# DIRECTIONS FOR THIS TASK
Every line of the material must be written out again unchanged.

# INPUT FOR THIS TASK
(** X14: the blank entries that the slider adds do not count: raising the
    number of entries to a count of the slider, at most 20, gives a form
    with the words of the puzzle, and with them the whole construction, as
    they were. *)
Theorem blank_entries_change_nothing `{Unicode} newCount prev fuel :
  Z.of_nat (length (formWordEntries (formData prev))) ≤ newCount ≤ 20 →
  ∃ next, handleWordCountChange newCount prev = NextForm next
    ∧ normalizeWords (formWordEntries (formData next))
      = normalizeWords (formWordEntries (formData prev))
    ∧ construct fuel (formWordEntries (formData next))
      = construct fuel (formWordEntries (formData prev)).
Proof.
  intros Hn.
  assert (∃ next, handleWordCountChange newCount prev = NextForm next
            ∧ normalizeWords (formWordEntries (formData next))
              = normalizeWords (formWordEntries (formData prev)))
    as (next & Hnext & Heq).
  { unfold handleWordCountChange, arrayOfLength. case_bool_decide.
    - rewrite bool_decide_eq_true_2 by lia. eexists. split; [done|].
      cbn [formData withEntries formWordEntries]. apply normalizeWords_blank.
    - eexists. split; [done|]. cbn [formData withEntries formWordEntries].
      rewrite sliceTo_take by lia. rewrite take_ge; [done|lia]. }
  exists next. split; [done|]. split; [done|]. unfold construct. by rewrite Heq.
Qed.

# ANSWER SECTION
(** X14: the blank entries that the slider adds do not count: raising the
    number of entries to a count of the slider, at most 20, gives a form
    with the words of the puzzle, and with them the whole construction, as
    they were. *)
Theorem blank_entries_change_nothing `{Unicode} newCount prev fuel :
  Z.of_nat (length (formWordEntries (formData prev))) ≤ newCount ≤ 20 →
  ∃ next, handleWordCountChange newCount prev = NextForm next
    ∧ normalizeWords (formWordEntries (formData next))
      = normalizeWords (formWordEntries (formData prev))
    ∧ construct fuel (formWordEntries (formData next))
      = construct fuel (formWordEntries (formData prev)).
Proof.
  intros Hn.
  assert (∃ next, handleWordCountChange newCount prev = NextForm next
            ∧ normalizeWords (formWordEntries (formData next))
              = normalizeWords (formWordEntries (formData prev)))
    as (next & Hnext & Heq).
  { unfold handleWordCountChange, arrayOfLength. case_bool_decide.
    - rewrite bool_decide_eq_true_2 by lia. eexists. split; [done|].
      cbn [formData withEntries formWordEntries]. apply normalizeWords_blank.
    - eexists. split; [done|]. cbn [formData withEntries formWordEntries].
      rewrite sliceTo_take by lia. rewrite take_ge; [done|lia]. }
  exists next. split; [done|]. split; [done|]. unfold construct. by rewrite Heq.
Qed.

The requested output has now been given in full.